The old tomb was mentioned in an early letter of the great druid revivalist, Edward Lhwyd, who left us with the old ground-plan, reproduced above; and based on Lhwyd’s drawing and early narratives, Glyn Daniel (1950) thought the site “was perhaps a gallery grave”.  The best description we have of Bedd y Cawy was penned by John Fewtrell (1878) in his essay on the local parish in which he told:

“This interesting relic of antiquity stood on the north-eastern end of the hill.  It was formed of four upright stones, on the top of which was placed a flat slab measuring 7ft by 6ft, and 18 in thickness.  It is known by the name “Bedd-y-Cawr” (the Giant’s grave).  The British name appears to support the theory that the cromlech is a burying place, and not an altar devoted to religious purposes.  The word is derived probably from the Welsh cromen, a roof, or vault, and lech, a stone, meaning a vault formed by a slab supported upon uprights ; or, according to some, ” the inclining flat stone”.  Rowlands derives it from the Hebrew cærem-luach, “a devoted stone”, but this is far-fetched for a word or name in common use among our British forefathers.  Many regard the cromlech as a distinct species of monument, differing from either a dolmen or a cairn.

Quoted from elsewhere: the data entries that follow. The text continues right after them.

Definition previewTaskOf (task : Task) : PreviewTask :=
  {| pt_rowIndex := rowIndex (work task);
     pt_staffName := stringOrEmpty (staffName (work task));
     pt_taskType := stringOrEmpty (taskType (work task));
     pt_league := stringOrEmpty (league (work task));
     pt_round := stringOrEmpty (round (work task));
     pt_team1 := stringOrEmpty (team1 (work task));
     pt_team2 := stringOrEmpty (team2 (work task));
     pt_rate := numberOrZero (rate task);
     pt_rateSource := rateSource task;
     pt_hasValidRate := hasValidRate task |}.

Definition previewPaymentOf (payment : PaymentRecord) : PreviewPayment :=
  {| pp_staffKey := stringOrEmpty (staffKey payment);
     pp_legalName := stringOrEmpty (legalName payment);
     pp_hasMapping := hasMapping payment;
     pp_totalAmount := numberOrZero (totalAmount payment);
     pp_taskCount := length (tasks payment);
     pp_tasks := map previewTaskOf (tasks payment) |}.

(** [Object.keys(payments).forEach(staffName => result.payments[staffName] = ...)] *)
Definition previewPaymentsOf (payments : list (string * PaymentRecord))
    : list (string * PreviewPayment) :=
  map (fun e => (fst e, previewPaymentOf (snd e))) payments.

Inductive PreviewResponse :=
| PreviewNoUnpaidWork
| PreviewSuccess (summary : Summary) (errors : Errors)
                 (payments : list (string * PreviewPayment))
| PreviewError (e : string).

(** [handleCalculatePayPreviewRequest(true)]: the object returned. *)
Definition handleCalculatePayPreviewRequest : M PreviewResponse :=
  tryCatch
    (workLogData <- getUnpaidWorkFromMaster ;;
     if (length workLogData =? 0)%nat then ret PreviewNoUnpaidWork
     else
       payConfig <- getPayConfiguration ;;
       staffMapping <- getStaffMapping ;;
       let '(payments, errors) :=
         calculatePayments workLogData payConfig staffMapping in
       ret (PreviewSuccess (summaryOf workLogData payments) errors
                           (previewPaymentsOf payments)))%script
    (fun error => ret (PreviewError error)).

(** ** Returned objects as JavaScript values *)

#[local] Unset Elimination Schemes.
Inductive jsval :=
| JCell (c : cell)
| JArray (l : list jsval)
| JObject (fields : list (string * jsval)).
#[local] Set Elimination Schemes.

(** Deep equality: same primitives, arrays equal element by element,
    objects with the same keys and deep-equal values under each. *)
Fixpoint deepEqual (a b : jsval) : bool :=
  match a, b with
  | JCell x, JCell y => strictEq x y
  | JArray xs, JArray ys =>
      (fix go (xs ys : list jsval) : bool :=
         match xs, ys with
         | [], [] => true
         | x :: xs', y :: ys' => deepEqual x y && go xs' ys'
         | _, _ => false
         end) xs ys
  | JObject fs, JObject gs =>
      (length fs =? length gs)%nat &&
      (fix go (fs : list (string * jsval)) : bool :=
         match fs with
         | [] => true
         | (k, v) :: fs' =>
             match obj_get k gs with
             | Some v' => deepEqual v v'
             | None => false
             end && go fs'
         end) fs
  | _, _ => false
  end.

Definition JNum (z : Z) : jsval := JCell (CNum (Num z)).
Definition JStr (s : string) : jsval := JCell (CStr s).

Definition js_of_task (t : Task) : jsval :=
  JObject
    [ ("rowIndex", JNum (rowIndex (work t)));
      ("staffName", JCell (staffName (work t)));
      ("taskType", JCell (taskType (work t)));
      ("league", JCell (league (work t)));
      ("round", JCell (round (work t)));
      ("team1", JCell (team1 (work t)));
      ("team2", JCell (team2 (work t)));
      ("playbackLink", JCell (playbackLink (work t)));
      ("doneDate", JCell (doneDate (work t)));
      ("rate", JCell (CNum (rate t)));
      ("rateSource", JStr (rateSource t));
      ("hasValidRate", JCell (CBool (hasValidRate t))) ].

Definition js_of_payment (p : PaymentRecord) : jsval :=
  JObject
    [ ("staffKey", JCell (staffKey p));
      ("legalName", JCell (legalName p));
      ("hasMapping", JCell (CBool (hasMapping p)));
      ("tasks", JArray (map js_of_task (tasks p)));
      ("totalAmount", JCell (CNum (totalAmount p))) ].

Definition js_of_payments (ps : list (string * PaymentRecord)) : jsval :=
  JObject (map (fun e => (fst e, js_of_payment (snd e))) ps).

Definition js_of_previewTask (t : PreviewTask) : jsval :=
  JObject
    [ ("rowIndex", JNum (pt_rowIndex t));
      ("staffName", JStr (pt_staffName t));
      ("taskType", JStr (pt_taskType t));
      ("league", JStr (pt_league t));
      ("round", JStr (pt_round t));
      ("team1", JStr (pt_team1 t));
      ("team2", JStr (pt_team2 t));
      ("rate", JCell (CNum (pt_rate t)));
      ("rateSource", JStr (pt_rateSource t));
      ("hasValidRate", JCell (CBool (pt_hasValidRate t))) ].

Definition js_of_previewPayment (p : PreviewPayment) : jsval :=
  JObject
    [ ("staffKey", JStr (pp_staffKey p));
      ("legalName", JStr (pp_legalName p));
      ("hasMapping", JCell (CBool (pp_hasMapping p)));
      ("totalAmount", JCell (CNum (pp_totalAmount p)));
      ("taskCount", JNum (Z.of_nat (pp_taskCount p)));
      ("tasks", JArray (map js_of_previewTask (pp_tasks p))) ].

Definition js_of_previewPayments (ps : list (string * PreviewPayment))
    : jsval :=
  JObject (map (fun e => (fst e, js_of_previewPayment (snd e))) ps).

(** ** The selector as the specification words it *)

(** Indices in [data] of the ledger rows: all rows after the two header
    rows, in ledger order. *)
Definition ledgerRowIndices (sh : sheet) : list nat :=
  seq 2 (length (getValues sh) - 2).

(** The status of the row at index [i]: its cell under the header that
    contains the word status. *)
Definition rowStatus (sh : sheet) (i : nat) : cell :=
  let headers := headerValues sh 2 in
  readCell sh i (indexOf (findStatusColumnName headers) headers).

(** The paid value of the row at index [i]: its cell under [Paid]. *)
Definition rowPaid (sh : sheet) (i : nat) : cell :=
  readCell sh i (indexOf (CStr "Paid") (headerValues sh 2)).

(** Eligible work item: status "Done" and paid state not in
    {"Paid", "Invoiced"}. *)
Definition eligible_spec (sh : sheet) (i : nat) : bool :=
  bool_decide (rowStatus sh i = CStr "Done"
               /\ rowPaid sh i <> CStr "Paid"
               /\ rowPaid sh i <> CStr "Invoiced").


(** The eligible rows, in ledger order, each as a work item. *)
Definition unpaidWork_spec (sh : sheet) : list WorkItem :=
  map (fun i => workItemOf (masterCols sh) i (nth i (getValues sh) []))
      (List.filter (eligible_spec sh) (ledgerRowIndices sh)).

(** ** Aggregation as the specification words it *)

(** The grouping key of an item: its resolved legal name. *)
Definition legalKey (staffMapping : gmap string cell) (w : WorkItem) : string :=
  toStr (legalNameOf staffMapping (staffName w)).

(** Sum of a list of amounts. *)
Definition sumOf (l : list number) : number := fold_right num_add (Num 0) l.

(** All the tasks of all the payment records. *)
Definition allTasks (payments : list (string * PaymentRecord)) : list Task :=
  concat (map (fun e => tasks (snd e)) payments).

(** The items grouped under the key [k]. *)
Definition itemsOf (staffMapping : gmap string cell) (k : string)
    (ws : list WorkItem) : list WorkItem :=
  List.filter (fun w => String.eqb (legalKey staffMapping w) k) ws.


(** The payments part and the errors part of one turn of the loop. *)
Definition payments_step (payConfig : gmap string RateEntry)
    (staffMapping : gmap string cell)
    (payments : list (string * PaymentRecord)) (w : WorkItem) :=
  fst (calculatePayments_step payConfig staffMapping (payments, noErrors) w).

Definition errors_step (payConfig : gmap string RateEntry)
    (staffMapping : gmap string cell) (errors : Errors) (w : WorkItem) :=
  snd (calculatePayments_step payConfig staffMapping ([], errors) w).

(** The record created at the first sight of a legal name. *)
Definition freshRecord (staffMapping : gmap string cell) (w : WorkItem)
    : PaymentRecord :=
  {| staffKey := staffName w;
     legalName := legalNameOf staffMapping (staffName w);
     hasMapping := truthy (staffMapping_at staffMapping (staffName w));
     tasks := [];
     totalAmount := Num 0 |}.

“When the covering of stones or earth has been removed by the improving agriculturist, the great blocks which form the monolithic skeleton of the mound and its chamber usually defy the resources at his command.  As the skeleton implies the previous existence of the organised body of which it formed the framework, so, upon this theory, the existence of a ‘ cromlech ‘ implies the previous existence of the chambered tumulus of which it had formed the internal framework.  Sepulchral tumuli were formerly classified according to their external configuration or internal construction; but more extended and critical observation has shown that mere variations of form afford no clue to the relative antiquity of the structures. But as it has always been the custom of the prehistoric races to bury with their dead objects in common use at the time of their interment, such as implements, weapons, and personal ornaments, we have in these the means of assigning the period of the deposit relatively to the Stone, Bronze, or Iron age.” Sometimes no traces whatever of human remains are found in the chamber.  Search was made to some depth in this cromlech, but nothing was found.”

In Fewtrell’s same essay he also described another megalithic site (also destroyed) on the southwestern part of the Llanymynech Hill, where,

“stood two rows of flat stones, parallel, 6 feet asunder, and 36 in length. A tradition exists which states that in digging near this place a Druid’s cell was discovered, but of what shape or size it does not relate.  There were a number of human bones and teeth in a state of good preservation also discovered.  In digging between the parallel rows a stratum of red earth was found, about an inch thick.”


As the name of this old tomb tells, it was once reputed as “the Grave of the Giant”, but in Charlotte Burne’s huge work on the folklore of Shropshire (volume 1), she told it to be the tomb of his lady:

‘The Giant’s Grave’ is the name given to a mound on the Shropshire side of Llanymynech Hill, where once was a cromlech, now destroyed. The story goes that a giant buried his wife there, with a golden circlet round her neck, and many a vain attempt has been made by covetous persons to find it, undeterred by the fate which tradition says overtook three brothers, who overturned the capstone of the cromlech, and were visited by sudden death immediately afterwards.”

There is also a legendary cave beneath Llanymynech Hill which have long been regarded as the above of goblins and faerie folk.  More of this will be told in the profile for the hillfort itself.


  1. Burne, Charlotte Sophia (ed.), Shropshire Folk-lore, Trubner: London 1853.
  2. Daniel, Glyn E., The Prehistoric Chamber Tombs of England and Wales, Cambridge University Press 1950.
  3. Fewtrell, John, “Parochial History of Llanymynech,” in Collections Historical & Archaeological Relating to Montgomeryshire, volume 11, 1878.
  4. Wynne, W.W.E., “Letters of E. Lhwyd,” in Archaeologia Cambrensis, vol.3, 1848.